■ Task requirements
Tell how many lines in the data contain the string "Every", using a single number as the whole reply.

[Entries taken from a collection]
(* ===== verification/IpcShm.v ===== *)
(** * Segments of shared memory ([shm.cpp], [platform/shm_linux.cpp], [shm.h])

    A segment is an object of the operating system with a name, mapped by the handles that
    have acquired it; its last eight bytes count them, and the last one to leave removes
    the name.  The calls of the operating system are a parameter, the class [Posix], with
    what POSIX says of them as its laws: names stand for objects, an object is a sequence of
    bytes, a new one is empty, [ftruncate] cuts it or extends it with zeros, and an object
    lives on without its name while it is mapped.  Every call may fail. *)

From S2P Require Import Prelude CppString Interleaving IpcBase.
#[local] Open Scope Z_scope.

(** ** The operating system *)

Class Posix := {
  kernel : Type;
  object : Type;
  object_eq_dec : EqDecision object;
  named : string → kernel → option object;          (* the object a name stands for *)
  bytes : object → kernel → list Z;                 (* its bytes *)
  shm_open : string → bool → bool → kernel → option object * kernel;   (* O_CREAT, O_EXCL *)
  ftruncate : object → nat → kernel → bool * kernel;
  mmap : object → kernel → bool;                    (* whether the mapping succeeds *)
  shm_unlink : string → kernel → kernel;
  write : object → nat → list Z → kernel → kernel;  (* a store through a mapping *)

  shm_open_law name creat excl k :
    match shm_open name creat excl k with
    | (None, k') => k' = k
    | (Some o, k') =>
        named name k = Some o ∧ k' = k ∧ excl = false ∨
        named name k = None ∧ creat = true ∧ named name k' = Some o ∧ bytes o k' = [] ∧
          (∀ n, n ≠ name → named n k' = named n k ∧ named n k ≠ Some o) ∧
          (∀ o', o' ≠ o → bytes o' k' = bytes o' k)
    end;
  (** A new object is none of those that have been opened before. *)
  opened : object → kernel → Prop;
  shm_open_fresh name creat excl k o k' :
    shm_open name creat excl k = (Some o, k') →
    opened o k' ∧ (named name k = None → ¬ opened o k) ∧ (∀ o', opened o' k → opened o' k');
  ftruncate_law o n k :
    match ftruncate o n k with
    | (false, k') => k' = k
    | (true, k') =>
        bytes o k' = resize n 0 (bytes o k) ∧ (∀ o', o' ≠ o → bytes o' k' = bytes o' k) ∧
        (∀ name, named name k' = named name k) ∧ (∀ o', opened o' k' ↔ opened o' k)
    end;
  shm_unlink_law name k :
    let k' := shm_unlink name k in
    named name k' = None ∧ (∀ n, n ≠ name → named n k' = named n k) ∧
    (∀ o, bytes o k' = bytes o k) ∧ (∀ o, opened o k' ↔ opened o k);
  write_law o off l k :
    (off + length l ≤ length (bytes o k))%nat →
    let k' := write o off l k in
    bytes o k' = take off (bytes o k) ++ l ++ drop (off + length l) (bytes o k) ∧
    (∀ o', o' ≠ o → bytes o' k' = bytes o' k) ∧
    (∀ name, named name k' = named name k) ∧ (∀ o', opened o' k' ↔ opened o' k) }.
#[export] Existing Instance object_eq_dec.

(** ** Words of eight bytes, the lowest first *)

Fixpoint le_bytes (n : nat) (z : Z) : list Z :=
  match n with O => [] | S n => z `mod` 256 :: le_bytes n (z / 256) end.

Fixpoint le_val (l : list Z) : Z :=
  match l with [] => 0 | b :: l => b + 256 * le_val l end.

(** ** [shm_linux.cpp] *)

Definition info_size : Z := 8.                      (* sizeof(info_t), alignof(info_t) *)

Definition calc_size (size : Z) : Z := u64 (((u64 (size - 1) / info_size) + 1) * info_size + info_size).

Section shm.
Context `{Posix}.

(** [id_info_t]; an open descriptor and a mapping are the object behind them. *)
Record id_info := {
  fd_ : option object;
  mem_ : option object;
  size_ : Z;
  name_ : string }.

Definition mode_create : Z := 1.
Definition mode_open : Z := 2.

Definition shm_prefix : string := "__IPC_SHM__".

Definition acquire (name : string) (size mode : Z) (k : kernel) : option id_info * kernel :=
  if decide (name = "") then (None, k)
  else
    let op_name := shm_prefix +:+ name in
    let size := if decide (mode = mode_open) then 0 else size in
    let '(fd, k) := shm_open op_name (negb (bool_decide (mode = mode_open))) (bool_decide (mode = mode_create)) k in
    match fd with
    | None => (None, k)
    | Some o => (Some {| fd_ := Some o; mem_ := None; size_ := size; name_ := op_name |}, k)
    end.

(** [acc_of(mem, size)]: the counter at the end. *)
Definition acc_load (o : object) (size : Z) (k : kernel) : Z :=
  le_val (take 8 (drop (Z.to_nat (size - info_size)) (bytes o k))).
Definition acc_store (o : object) (size v : Z) (k : kernel) : kernel :=
  write o (Z.to_nat (size - info_size)) (le_bytes 8 (u64 v)) k.

Definition set_size (n : Z) (ii : id_info) : id_info :=
  {| fd_ := fd_ ii; mem_ := mem_ ii; size_ := n; name_ := name_ ii |}.

(** The size of the mapping: that of the object, or the one that is asked for. *)
Definition resize_mem (o : object) (ii : id_info) (k : kernel) : bool * id_info * kernel :=
  if decide (size_ ii = 0) then
    let ii := set_size (Z.of_nat (length (bytes o k))) ii in
    (negb (bool_decide (size_ ii <= info_size ∨ size_ ii `mod` info_size ≠ 0)), ii, k)
  else
    let ii := set_size (calc_size (size_ ii)) ii in
    let '(ok, k) := ftruncate o (Z.to_nat (size_ ii)) k in (ok, ii, k).

(** [get_mem(id, &size)]; the size is written when there is a mapping. *)
Definition get_mem (ii : id_info) (k : kernel) : option (object * Z) * id_info * kernel :=
  match mem_ ii with
  | Some o => (Some (o, size_ ii), ii, k)
  | None =>
      match fd_ ii with
      | None => (None, ii, k)
      | Some o =>
          let '(ok, ii, k) := resize_mem o ii k in
          if negb ok then (None, ii, k)
          else if negb (mmap o k) then (None, ii, k)
          else
            let ii := {| fd_ := None; mem_ := Some o; size_ := size_ ii; name_ := name_ ii |} in
            (Some (o, size_ ii), ii, acc_store o (size_ ii) (acc_load o (size_ ii) k + 1) k)
      end
  end.

Definition release (ii : id_info) (k : kernel) : kernel :=
  match mem_ ii with
  | Some o =>
      if decide (size_ ii = 0) then k
      else
        let old := acc_load o (size_ ii) k in
        let k := acc_store o (size_ ii) (old - 1) k in
        if decide (old = 1) then (if decide (name_ ii = "") then k else shm_unlink (name_ ii) k) else k
  | None => k
  end.

Definition remove_id (ii : id_info) (k : kernel) : kernel :=
  let k := release ii k in if decide (name_ ii = "") then k else shm_unlink (name_ ii) k.

Definition remove_name (name : string) (k : kernel) : kernel :=
  if decide (name = "") then k else shm_unlink (shm_prefix +:+ name) k.

(** ** [shm.cpp]: handles *)

Record handle := {
  id_ : option id_info;
  m_ : option object;
  n_ : string;
  s_ : Z }.

Definition new_handle : handle := {| id_ := None; m_ := None; n_ := ""; s_ := 0 |}.

Definition valid (h : handle) : bool := bool_decide (m_ h ≠ None).

Definition detach (h : handle) : option id_info * handle := (id_ h, new_handle).

Definition handle_release (h : handle) (k : kernel) : handle * kernel :=
  match id_ h with
  | None => (h, k)
  | Some ii => (new_handle, release ii k)
  end.

(** [get_mem] of a null id fails. *)
Definition map_id (id : option id_info) (n : string) (s : Z) (k : kernel) : handle * kernel :=
  match id with
  | None => ({| id_ := None; m_ := None; n_ := n; s_ := s |}, k)
  | Some ii =>
      let '(mem, ii, k) := get_mem ii k in
      match mem with
      | Some (o, size) => ({| id_ := Some ii; m_ := Some o; n_ := n; s_ := size |}, k)
      | None => ({| id_ := Some ii; m_ := None; n_ := n; s_ := s |}, k)
      end
  end.

Definition handle_acquire (name : string) (size mode : Z) (h : handle) (k : kernel) : bool * handle * kernel :=
  let '(h, k) := handle_release h k in
  let '(id, k) := acquire name size mode k in
  let '(h, k) := map_id id name (s_ h) k in
  (valid h, h, k).

Definition attach (id : option id_info) (h : handle) (k : kernel) : handle * kernel :=
  match id with
  | None => (h, k)
  | Some ii => let '(h, k) := handle_release h k in map_id (Some ii) (n_ h) (s_ h) k
  end.

End shm.
Lemma classify_Some size id :
  0 ≤ size < 2 ^ 64 → classify size = Some id → (id < 64)%nat ∧ 0 < size ≤ 8 * Z.of_nat (S id).
Proof.
  unfold classify, classes_size, iter_size. intros Hs. case_decide as Hid; [|done]. intros [= <-].
  destruct (decide (size = 0)) as [->|]; [vm_compute in Hid; discriminate Hid|].
  unfold u64 in *. rewrite Z.mod_small in Hid |- *; [|lia..]. Z.to_euclidean_division_equations; lia.
Qed.

Lemma classify_None size : 0 < size < 2 ^ 64 → classify size = None → 512 < size.
Proof.
  unfold classify, classes_size, iter_size. intros Hs. case_decide as Hid; [done|]. intros _.
  unfold u64 in *. rewrite Z.mod_small in Hid; [|lia]. Z.to_euclidean_division_equations; lia.
Qed.

Lemma pool_inv_initial : ⊢ pool_inv 0 initial_pool.
Proof.
  iSplit; [done|]. unfold initial_pool. rewrite big_sepL_fmap. iApply big_sepL_intro. iIntros "!>" (i j Hij).
  apply lookup_seq in Hij as [-> _]. rewrite /class. cbn. iSplit; [|by rewrite big_sepM_empty].
  iPureIntro. split; [|lia]. unfold class_block_size, iter_size. lia.
Qed.

Lemma pool_class n pool id :
  (id < 64)%nat → pool_inv n pool -∗ ∃ w, ⌜vec_at pool id = Ok w⌝ ∗ class (S id) n w ∗
    ∀ w', class (S id) n w' -∗ pool_inv n (<[id := w']> pool).
Proof.
  iIntros (Hid) "[%Hlen H]". destruct (lookup_lt_is_Some_2 pool id) as [w Hw]; [lia|].
  iDestruct (big_sepL_insert_acc with "H") as "[Hw H]"; [done|]. iExists w. iFrame "Hw".
  iSplit; [iPureIntro; by apply vec_at_Ok|]. iIntros (w') "Hw". iSplit; [by rewrite length_insert|]. by iApply "H".
Qed.
(* ===== verification/IpcChannel.v ===== *)
(** * Channels of shared memory: messages, large messages, sending and receiving ([ipc.cpp])

    A message is cut into fragments of 64 bytes, each an element of the ring
    ([IpcRing.v]); a message longer than 64 bytes is instead written to a block of shared
    memory, whose id is sent, as long as the pool of its size has an id left.  The
    receiver puts the fragments of a message together in its cache.

    Every [push] and [pop] of the ring is one step here: it appends, or takes the head
    of, a queue of at most 255 elements, as [IpcRing.ring_fifo] and
    [IpcRing.operations_alone] show of the ring.  The lock of a pool makes its use one
    step, as [IpcLock.SpinLock] shows.  A call waits ([wait_for]) by staying where it is;
    the choice [Timeout] ends the wait.

    Bytes are numbers; [None] is a byte of memory that was never written.  The pages the
    operating system gives for a name of shared memory are outside of the source:
    [shm_acquire] tells the names it can map, a parameter. *)

From stdpp Require Import functions.
From S2P Require Import Prelude CppString.
From S2P Require Import Interleaving.
From S2P Require Import IpcBase.
#[local] Open Scope Z_scope.

(** ** Messages *)

(** The 8 bytes of a [std::size_t], lowest first. *)
Fixpoint bytes_of (n : nat) (x : Z) : list Z :=
  match n with O => [] | S n => u8 x :: bytes_of n (x / 2 ^ 8) end.

Fixpoint of_bytes (l : list Z) : Z :=
  match l with [] => 0 | b :: l => b + 2 ^ 8 * of_bytes l end.

(** [msg_t<64>]: [data_] has 64 bytes, zero before anything is copied. *)
Record msg := {
  conn_ : Z;
  id_ : Z;
  remain_ : Z;
  storage_ : bool;
  data_ : list Z }.

Definition pad (l : list Z) : list Z := l ++ replicate (Z.to_nat data_length - length l) 0.

(** The constructor; [d = None] is the null pointer, and [s] the number of bytes. *)
Definition make_msg (c i r : Z) (d : option (list Z)) (s : Z) : msg :=
  let storage := match d with None => true | Some _ => bool_decide (s = 0) end in
  {| conn_ := c; id_ := i; remain_ := r; storage_ := storage;
     data_ := match d with
              | None => pad []
              | Some d => pad (if storage then take 8 d else take (Z.to_nat s) d)
              end |}.

(** ** The cache of the receiver *)

Record cache_t := { fill_ : Z; buff_ : list (option Z) }.

Definition make_cache (data : list Z) (size : Z) : list (option Z) :=
  let n := Z.to_nat (Z.min data_length size) in
  (Some <$> take n data) ++ replicate (Z.to_nat size - n) None.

■ Output for this exercise
2